◆ **YOUR TASK**: How many lines in the records below contain the word "into"? Answer with the number alone.

◆ **SUPPLIED MATERIAL**:
= = = = =

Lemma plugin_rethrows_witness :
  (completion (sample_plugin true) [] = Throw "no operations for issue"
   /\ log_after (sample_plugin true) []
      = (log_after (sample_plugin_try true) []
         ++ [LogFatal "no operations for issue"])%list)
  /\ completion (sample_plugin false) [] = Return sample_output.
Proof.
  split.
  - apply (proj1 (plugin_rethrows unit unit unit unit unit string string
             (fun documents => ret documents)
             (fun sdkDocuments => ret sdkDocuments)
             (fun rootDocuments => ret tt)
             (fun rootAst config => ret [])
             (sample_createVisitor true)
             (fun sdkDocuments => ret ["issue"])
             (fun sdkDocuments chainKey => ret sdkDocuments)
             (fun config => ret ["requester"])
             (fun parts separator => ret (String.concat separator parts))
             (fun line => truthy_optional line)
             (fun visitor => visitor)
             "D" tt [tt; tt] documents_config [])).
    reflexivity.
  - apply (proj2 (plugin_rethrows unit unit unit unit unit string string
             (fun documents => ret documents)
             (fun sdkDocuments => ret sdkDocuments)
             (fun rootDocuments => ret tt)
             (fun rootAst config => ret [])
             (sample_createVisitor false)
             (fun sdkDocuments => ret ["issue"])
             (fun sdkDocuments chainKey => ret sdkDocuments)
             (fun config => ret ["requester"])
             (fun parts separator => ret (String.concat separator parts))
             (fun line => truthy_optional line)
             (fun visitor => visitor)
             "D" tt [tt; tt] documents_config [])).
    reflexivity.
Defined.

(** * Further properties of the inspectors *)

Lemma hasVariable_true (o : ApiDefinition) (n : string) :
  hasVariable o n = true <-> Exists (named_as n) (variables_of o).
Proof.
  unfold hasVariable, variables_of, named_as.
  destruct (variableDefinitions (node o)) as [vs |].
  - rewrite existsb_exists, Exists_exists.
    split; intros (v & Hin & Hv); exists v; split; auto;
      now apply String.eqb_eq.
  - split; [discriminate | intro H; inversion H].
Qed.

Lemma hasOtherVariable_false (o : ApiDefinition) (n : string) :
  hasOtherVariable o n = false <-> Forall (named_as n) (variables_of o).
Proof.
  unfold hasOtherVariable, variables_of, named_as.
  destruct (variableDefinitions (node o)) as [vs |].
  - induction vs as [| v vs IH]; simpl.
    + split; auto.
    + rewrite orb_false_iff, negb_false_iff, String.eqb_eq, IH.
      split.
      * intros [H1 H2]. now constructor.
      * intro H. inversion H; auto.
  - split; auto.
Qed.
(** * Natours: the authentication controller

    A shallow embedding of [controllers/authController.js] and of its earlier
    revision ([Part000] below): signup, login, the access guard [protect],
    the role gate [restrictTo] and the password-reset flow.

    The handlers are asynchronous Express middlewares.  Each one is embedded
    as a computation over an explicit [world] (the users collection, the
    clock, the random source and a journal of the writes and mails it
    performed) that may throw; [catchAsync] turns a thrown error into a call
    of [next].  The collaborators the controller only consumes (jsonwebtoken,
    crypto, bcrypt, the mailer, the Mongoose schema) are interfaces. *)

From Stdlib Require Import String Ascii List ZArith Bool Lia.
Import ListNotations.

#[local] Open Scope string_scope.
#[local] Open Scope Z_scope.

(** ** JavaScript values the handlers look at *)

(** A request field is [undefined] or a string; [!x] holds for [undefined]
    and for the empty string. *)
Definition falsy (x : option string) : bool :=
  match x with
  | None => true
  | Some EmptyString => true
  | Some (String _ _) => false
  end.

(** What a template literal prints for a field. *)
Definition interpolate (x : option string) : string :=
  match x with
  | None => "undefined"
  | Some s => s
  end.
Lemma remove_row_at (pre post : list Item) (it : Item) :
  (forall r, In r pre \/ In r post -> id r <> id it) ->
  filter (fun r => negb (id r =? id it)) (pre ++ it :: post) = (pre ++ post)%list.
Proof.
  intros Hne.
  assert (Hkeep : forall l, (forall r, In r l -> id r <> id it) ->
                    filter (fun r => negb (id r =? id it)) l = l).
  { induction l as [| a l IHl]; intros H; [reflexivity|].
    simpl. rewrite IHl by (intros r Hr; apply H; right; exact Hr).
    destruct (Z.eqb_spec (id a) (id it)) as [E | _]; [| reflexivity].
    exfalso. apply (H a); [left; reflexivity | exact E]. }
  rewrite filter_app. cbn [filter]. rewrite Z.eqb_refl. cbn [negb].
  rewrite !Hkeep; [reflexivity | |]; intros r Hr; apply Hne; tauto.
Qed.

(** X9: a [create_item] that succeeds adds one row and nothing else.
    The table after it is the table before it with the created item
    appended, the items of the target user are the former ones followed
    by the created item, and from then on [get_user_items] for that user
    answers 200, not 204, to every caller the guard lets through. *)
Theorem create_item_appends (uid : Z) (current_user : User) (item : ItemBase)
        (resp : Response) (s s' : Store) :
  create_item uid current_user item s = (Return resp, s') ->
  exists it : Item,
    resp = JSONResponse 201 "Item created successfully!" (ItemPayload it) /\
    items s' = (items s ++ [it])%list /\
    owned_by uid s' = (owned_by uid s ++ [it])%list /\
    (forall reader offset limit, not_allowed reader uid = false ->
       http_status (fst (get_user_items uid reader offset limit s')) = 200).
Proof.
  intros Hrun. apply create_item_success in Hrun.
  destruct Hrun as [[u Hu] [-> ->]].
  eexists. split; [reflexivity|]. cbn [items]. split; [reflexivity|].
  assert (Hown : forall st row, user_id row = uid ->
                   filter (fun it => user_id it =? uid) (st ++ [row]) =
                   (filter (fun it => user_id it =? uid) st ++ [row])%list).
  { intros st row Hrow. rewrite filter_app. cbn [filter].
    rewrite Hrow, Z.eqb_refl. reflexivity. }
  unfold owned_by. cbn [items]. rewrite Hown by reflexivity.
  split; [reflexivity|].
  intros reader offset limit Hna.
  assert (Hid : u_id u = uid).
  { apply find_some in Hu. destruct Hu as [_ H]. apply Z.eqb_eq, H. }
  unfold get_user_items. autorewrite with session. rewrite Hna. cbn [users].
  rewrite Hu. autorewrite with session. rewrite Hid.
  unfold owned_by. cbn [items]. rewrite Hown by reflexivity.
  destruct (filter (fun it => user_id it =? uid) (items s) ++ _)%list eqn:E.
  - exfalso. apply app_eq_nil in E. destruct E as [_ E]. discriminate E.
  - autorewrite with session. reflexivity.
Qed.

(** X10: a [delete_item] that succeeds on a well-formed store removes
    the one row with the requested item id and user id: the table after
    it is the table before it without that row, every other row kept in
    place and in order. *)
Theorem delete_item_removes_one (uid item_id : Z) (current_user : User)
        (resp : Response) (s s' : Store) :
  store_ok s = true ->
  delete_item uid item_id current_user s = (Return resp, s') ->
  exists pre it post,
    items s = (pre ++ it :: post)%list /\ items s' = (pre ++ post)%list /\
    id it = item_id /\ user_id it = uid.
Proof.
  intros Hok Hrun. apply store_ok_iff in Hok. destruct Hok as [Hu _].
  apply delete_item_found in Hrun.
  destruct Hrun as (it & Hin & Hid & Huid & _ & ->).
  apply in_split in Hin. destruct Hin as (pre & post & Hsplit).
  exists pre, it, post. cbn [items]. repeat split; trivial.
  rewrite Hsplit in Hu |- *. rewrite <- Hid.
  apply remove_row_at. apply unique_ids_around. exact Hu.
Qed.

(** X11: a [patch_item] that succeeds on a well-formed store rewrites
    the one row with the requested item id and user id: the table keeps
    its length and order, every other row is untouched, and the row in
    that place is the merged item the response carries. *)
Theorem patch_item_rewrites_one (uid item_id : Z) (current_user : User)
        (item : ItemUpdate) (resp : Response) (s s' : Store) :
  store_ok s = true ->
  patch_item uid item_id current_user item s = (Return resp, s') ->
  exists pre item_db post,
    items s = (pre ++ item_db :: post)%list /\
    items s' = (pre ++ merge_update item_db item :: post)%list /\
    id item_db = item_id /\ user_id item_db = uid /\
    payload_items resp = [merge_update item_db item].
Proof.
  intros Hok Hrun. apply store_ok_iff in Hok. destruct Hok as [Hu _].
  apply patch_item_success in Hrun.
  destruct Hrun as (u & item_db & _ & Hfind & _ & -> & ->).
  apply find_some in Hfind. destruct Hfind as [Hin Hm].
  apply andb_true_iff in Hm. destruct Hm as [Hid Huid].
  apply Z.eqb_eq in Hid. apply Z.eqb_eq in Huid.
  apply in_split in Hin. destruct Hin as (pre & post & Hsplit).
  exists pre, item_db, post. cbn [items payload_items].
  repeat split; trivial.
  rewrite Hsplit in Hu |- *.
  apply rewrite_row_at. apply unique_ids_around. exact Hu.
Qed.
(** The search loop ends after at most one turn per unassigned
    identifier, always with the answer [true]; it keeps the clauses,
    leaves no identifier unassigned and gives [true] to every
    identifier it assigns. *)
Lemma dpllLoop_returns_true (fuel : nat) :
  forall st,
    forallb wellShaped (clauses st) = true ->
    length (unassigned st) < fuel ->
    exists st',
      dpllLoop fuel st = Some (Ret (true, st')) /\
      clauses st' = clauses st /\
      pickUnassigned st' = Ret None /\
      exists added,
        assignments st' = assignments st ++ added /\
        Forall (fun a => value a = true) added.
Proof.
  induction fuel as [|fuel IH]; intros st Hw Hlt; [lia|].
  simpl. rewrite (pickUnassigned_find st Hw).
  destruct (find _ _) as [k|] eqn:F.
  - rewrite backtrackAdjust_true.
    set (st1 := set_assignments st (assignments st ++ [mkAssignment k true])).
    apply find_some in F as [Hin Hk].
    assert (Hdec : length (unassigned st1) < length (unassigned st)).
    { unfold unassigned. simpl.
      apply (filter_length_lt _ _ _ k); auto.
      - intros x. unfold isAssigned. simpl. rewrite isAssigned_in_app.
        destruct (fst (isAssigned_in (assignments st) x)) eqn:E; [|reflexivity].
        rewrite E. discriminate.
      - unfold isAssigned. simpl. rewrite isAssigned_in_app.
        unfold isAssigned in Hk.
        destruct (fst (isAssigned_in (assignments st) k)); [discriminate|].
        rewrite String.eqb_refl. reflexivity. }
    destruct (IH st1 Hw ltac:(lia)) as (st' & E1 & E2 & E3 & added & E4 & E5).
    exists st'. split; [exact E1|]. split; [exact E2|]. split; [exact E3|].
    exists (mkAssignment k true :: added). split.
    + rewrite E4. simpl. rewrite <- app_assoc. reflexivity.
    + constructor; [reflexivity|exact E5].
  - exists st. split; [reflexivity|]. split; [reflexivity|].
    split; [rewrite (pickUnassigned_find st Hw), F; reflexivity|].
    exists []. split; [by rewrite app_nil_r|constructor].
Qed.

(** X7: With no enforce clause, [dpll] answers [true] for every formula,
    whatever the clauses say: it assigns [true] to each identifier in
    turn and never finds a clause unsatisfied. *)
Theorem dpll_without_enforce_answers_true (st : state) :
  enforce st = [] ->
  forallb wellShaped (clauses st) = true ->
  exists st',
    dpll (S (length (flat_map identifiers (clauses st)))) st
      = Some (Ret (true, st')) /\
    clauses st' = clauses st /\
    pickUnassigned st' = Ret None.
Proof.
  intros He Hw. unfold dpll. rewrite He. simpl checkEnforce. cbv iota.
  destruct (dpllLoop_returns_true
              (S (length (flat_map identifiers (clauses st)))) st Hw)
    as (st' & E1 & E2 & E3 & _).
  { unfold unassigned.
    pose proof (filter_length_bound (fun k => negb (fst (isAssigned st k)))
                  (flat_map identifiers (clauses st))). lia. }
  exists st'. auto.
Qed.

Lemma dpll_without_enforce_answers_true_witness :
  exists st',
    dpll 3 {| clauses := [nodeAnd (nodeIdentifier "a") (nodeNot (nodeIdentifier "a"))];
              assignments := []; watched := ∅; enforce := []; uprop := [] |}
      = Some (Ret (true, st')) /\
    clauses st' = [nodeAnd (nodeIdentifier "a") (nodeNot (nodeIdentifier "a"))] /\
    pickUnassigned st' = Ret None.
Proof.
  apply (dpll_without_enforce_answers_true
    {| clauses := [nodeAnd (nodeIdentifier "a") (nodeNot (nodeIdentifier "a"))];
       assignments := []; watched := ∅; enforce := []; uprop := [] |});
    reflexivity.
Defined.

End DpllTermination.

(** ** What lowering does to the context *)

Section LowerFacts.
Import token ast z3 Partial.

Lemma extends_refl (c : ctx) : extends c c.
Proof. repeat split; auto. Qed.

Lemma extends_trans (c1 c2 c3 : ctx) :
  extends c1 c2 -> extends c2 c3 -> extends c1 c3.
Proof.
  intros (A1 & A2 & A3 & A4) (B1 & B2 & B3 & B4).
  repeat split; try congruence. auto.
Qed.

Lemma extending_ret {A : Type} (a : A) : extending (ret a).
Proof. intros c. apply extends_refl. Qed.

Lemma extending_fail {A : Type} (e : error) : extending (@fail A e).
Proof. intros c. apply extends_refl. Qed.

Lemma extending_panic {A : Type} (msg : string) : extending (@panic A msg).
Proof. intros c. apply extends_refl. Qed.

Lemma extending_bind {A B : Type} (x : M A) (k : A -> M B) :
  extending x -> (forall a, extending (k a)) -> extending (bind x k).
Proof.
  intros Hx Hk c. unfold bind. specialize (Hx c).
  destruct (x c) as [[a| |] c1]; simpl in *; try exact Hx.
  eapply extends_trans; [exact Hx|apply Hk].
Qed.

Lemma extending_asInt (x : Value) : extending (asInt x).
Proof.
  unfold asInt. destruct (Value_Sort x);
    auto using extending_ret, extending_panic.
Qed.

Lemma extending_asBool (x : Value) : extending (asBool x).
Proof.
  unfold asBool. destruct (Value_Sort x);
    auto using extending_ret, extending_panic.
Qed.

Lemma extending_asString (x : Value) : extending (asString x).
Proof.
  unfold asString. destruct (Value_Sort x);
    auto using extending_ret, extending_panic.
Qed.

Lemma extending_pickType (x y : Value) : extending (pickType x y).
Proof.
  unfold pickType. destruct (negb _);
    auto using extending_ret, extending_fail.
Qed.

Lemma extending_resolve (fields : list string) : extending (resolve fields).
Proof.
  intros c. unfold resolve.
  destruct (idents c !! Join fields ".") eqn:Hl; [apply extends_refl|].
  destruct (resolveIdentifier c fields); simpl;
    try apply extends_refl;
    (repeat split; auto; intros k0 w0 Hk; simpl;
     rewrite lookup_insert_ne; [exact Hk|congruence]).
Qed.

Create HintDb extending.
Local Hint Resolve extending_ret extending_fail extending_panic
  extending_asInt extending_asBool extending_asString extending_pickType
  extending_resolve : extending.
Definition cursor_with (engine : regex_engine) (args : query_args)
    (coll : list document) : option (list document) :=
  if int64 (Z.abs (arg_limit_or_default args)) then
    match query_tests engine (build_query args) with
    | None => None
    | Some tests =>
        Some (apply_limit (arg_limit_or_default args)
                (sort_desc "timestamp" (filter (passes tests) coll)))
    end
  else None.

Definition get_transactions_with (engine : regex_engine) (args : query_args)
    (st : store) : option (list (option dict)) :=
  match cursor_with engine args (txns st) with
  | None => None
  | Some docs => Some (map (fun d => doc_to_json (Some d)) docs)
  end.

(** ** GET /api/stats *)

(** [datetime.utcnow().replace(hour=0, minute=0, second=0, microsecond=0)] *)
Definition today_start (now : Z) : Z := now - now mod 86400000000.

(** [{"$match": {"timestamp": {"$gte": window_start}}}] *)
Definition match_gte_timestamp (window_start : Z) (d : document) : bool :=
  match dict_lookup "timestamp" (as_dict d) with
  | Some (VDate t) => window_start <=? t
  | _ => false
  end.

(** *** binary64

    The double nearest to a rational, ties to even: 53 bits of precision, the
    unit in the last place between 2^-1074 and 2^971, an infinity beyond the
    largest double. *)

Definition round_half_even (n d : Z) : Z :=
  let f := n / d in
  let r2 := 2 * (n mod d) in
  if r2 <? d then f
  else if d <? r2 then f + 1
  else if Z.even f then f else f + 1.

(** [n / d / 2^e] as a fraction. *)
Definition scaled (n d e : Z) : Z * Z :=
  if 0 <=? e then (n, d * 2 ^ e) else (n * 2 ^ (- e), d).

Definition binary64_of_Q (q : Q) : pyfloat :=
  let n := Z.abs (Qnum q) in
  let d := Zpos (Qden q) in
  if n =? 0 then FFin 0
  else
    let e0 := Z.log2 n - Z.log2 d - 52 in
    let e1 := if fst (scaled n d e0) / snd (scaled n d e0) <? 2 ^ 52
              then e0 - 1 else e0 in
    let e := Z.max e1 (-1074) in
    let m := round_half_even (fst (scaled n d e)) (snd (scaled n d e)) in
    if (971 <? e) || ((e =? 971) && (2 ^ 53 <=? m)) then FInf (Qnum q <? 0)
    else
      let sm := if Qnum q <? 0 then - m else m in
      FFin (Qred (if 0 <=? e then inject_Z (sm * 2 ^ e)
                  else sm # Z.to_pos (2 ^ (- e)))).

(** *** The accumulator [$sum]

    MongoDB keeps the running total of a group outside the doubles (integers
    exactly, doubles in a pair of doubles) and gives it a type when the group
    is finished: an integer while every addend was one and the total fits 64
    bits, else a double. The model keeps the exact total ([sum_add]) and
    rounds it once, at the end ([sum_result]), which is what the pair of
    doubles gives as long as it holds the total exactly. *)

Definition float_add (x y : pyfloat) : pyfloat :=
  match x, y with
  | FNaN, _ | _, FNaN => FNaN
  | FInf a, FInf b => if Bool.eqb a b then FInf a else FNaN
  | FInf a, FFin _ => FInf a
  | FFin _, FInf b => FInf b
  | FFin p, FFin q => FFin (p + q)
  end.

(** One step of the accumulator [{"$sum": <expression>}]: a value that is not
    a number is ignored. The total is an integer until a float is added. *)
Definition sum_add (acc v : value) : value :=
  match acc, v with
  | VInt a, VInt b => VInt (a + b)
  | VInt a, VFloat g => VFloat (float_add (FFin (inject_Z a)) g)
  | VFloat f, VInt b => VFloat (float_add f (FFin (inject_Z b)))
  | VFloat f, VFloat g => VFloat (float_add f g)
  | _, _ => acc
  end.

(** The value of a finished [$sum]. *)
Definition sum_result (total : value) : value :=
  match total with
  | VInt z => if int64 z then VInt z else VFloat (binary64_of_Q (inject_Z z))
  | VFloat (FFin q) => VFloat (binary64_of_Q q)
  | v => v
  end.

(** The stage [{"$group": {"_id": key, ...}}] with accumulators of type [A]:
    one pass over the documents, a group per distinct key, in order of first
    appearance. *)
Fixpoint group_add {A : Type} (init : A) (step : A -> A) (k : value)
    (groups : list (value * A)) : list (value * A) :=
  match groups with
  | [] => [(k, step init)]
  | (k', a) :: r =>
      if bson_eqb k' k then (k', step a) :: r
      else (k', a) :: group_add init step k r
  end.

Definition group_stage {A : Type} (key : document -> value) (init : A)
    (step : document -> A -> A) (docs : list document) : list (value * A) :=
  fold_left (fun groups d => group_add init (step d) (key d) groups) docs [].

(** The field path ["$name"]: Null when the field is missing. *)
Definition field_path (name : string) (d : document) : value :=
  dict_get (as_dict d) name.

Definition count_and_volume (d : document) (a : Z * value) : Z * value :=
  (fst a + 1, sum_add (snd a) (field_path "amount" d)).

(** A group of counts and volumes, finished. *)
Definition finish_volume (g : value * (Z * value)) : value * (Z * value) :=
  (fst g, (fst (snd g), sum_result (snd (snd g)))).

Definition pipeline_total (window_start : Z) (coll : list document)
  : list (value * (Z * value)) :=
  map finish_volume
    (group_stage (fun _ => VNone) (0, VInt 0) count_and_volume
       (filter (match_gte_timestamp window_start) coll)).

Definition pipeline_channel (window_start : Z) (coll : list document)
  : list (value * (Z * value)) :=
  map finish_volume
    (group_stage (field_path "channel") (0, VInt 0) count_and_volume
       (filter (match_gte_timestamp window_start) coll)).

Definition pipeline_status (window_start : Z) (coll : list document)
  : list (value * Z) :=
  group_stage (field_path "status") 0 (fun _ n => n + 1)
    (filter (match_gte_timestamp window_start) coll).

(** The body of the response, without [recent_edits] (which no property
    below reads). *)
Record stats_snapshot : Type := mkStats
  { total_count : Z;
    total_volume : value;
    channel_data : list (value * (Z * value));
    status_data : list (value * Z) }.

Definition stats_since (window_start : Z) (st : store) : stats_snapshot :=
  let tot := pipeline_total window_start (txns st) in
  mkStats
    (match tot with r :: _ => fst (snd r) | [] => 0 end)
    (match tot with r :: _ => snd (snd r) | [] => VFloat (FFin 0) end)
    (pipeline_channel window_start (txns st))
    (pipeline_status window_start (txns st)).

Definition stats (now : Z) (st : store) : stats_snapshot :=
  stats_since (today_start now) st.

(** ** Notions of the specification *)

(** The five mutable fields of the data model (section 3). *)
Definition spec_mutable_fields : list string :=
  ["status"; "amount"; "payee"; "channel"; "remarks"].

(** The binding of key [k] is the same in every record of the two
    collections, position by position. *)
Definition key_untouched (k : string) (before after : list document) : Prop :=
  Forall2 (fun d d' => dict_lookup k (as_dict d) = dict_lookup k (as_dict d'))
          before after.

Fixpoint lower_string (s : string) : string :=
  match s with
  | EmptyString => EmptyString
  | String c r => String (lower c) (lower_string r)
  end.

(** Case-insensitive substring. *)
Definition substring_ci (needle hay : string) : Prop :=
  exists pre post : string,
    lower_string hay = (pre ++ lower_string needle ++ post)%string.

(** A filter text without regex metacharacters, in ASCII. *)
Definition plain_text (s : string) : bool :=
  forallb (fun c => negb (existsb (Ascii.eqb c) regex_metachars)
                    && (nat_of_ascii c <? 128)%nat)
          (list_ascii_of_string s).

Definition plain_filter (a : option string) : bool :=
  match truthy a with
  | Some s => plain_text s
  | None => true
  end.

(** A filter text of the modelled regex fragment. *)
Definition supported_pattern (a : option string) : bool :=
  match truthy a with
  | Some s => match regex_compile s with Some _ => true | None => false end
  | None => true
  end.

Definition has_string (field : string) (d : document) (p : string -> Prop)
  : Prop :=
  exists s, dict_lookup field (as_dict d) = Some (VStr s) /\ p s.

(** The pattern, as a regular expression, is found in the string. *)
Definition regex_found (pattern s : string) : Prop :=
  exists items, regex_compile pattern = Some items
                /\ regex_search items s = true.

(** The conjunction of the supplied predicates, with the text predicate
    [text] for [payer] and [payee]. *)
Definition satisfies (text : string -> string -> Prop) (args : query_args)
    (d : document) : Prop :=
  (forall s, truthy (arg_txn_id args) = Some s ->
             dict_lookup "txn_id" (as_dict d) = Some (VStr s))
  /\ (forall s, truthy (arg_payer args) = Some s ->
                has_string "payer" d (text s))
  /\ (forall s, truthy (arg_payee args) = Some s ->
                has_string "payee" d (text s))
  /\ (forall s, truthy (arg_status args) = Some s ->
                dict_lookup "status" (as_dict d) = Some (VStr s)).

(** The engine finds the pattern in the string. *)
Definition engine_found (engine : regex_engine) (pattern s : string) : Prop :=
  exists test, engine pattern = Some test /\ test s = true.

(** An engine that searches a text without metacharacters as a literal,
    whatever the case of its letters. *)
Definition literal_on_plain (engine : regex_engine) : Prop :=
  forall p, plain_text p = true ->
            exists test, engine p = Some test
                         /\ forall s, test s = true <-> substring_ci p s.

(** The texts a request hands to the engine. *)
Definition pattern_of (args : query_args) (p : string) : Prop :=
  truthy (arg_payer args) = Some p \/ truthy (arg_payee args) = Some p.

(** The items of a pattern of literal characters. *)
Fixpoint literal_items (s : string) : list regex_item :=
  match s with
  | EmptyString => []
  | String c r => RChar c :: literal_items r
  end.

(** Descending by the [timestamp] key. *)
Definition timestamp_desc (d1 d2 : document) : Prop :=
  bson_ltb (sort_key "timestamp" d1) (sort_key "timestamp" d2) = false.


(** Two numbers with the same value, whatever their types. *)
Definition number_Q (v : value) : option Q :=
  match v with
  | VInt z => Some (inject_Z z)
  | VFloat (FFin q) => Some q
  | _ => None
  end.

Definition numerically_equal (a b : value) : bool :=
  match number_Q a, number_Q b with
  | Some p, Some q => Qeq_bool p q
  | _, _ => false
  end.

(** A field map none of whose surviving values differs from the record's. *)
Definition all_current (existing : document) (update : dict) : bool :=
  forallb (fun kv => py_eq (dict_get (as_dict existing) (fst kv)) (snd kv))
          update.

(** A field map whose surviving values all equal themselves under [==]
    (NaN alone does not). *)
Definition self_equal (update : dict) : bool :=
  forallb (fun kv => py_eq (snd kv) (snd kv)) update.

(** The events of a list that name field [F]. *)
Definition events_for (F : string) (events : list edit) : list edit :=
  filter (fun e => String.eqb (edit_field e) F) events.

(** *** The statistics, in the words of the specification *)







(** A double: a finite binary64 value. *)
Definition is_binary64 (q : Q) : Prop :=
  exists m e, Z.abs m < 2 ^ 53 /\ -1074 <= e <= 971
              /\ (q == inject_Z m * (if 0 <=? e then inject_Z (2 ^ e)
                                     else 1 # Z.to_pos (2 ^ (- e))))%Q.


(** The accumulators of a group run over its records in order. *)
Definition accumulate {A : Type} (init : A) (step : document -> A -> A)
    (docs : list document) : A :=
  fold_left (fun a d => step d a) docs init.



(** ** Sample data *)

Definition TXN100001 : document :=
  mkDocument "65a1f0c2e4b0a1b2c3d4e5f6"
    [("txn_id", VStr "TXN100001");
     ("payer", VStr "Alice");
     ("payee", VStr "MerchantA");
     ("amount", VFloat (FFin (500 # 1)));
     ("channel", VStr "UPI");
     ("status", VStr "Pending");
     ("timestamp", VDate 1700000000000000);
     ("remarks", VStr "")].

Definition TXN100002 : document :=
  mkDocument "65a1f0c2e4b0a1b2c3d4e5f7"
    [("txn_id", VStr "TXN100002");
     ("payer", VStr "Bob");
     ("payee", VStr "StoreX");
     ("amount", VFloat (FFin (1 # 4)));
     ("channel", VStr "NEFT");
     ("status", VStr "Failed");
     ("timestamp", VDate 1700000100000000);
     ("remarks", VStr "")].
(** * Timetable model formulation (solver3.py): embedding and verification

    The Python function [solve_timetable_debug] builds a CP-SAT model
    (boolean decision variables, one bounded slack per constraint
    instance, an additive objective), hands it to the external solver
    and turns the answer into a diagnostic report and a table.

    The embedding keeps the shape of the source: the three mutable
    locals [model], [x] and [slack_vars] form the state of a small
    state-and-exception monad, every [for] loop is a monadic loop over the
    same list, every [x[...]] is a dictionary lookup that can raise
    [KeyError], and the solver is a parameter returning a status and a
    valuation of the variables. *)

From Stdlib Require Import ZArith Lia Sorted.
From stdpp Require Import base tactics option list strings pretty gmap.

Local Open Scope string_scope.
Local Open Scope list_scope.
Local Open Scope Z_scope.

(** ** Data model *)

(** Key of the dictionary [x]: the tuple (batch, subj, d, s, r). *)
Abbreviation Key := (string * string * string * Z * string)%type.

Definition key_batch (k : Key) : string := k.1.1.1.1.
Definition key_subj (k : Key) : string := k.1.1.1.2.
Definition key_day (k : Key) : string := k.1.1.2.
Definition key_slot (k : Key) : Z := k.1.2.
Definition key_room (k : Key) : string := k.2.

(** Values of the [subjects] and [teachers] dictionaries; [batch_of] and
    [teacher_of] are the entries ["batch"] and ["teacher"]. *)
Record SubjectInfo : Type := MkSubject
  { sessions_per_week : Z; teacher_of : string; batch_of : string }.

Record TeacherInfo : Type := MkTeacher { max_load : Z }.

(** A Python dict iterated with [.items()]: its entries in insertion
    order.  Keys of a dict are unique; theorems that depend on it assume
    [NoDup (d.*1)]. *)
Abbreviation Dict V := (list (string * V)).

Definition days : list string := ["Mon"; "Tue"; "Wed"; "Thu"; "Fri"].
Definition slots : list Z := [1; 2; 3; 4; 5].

= = = = =

◆ **ANSWER TO THIS PROBLEM**: 2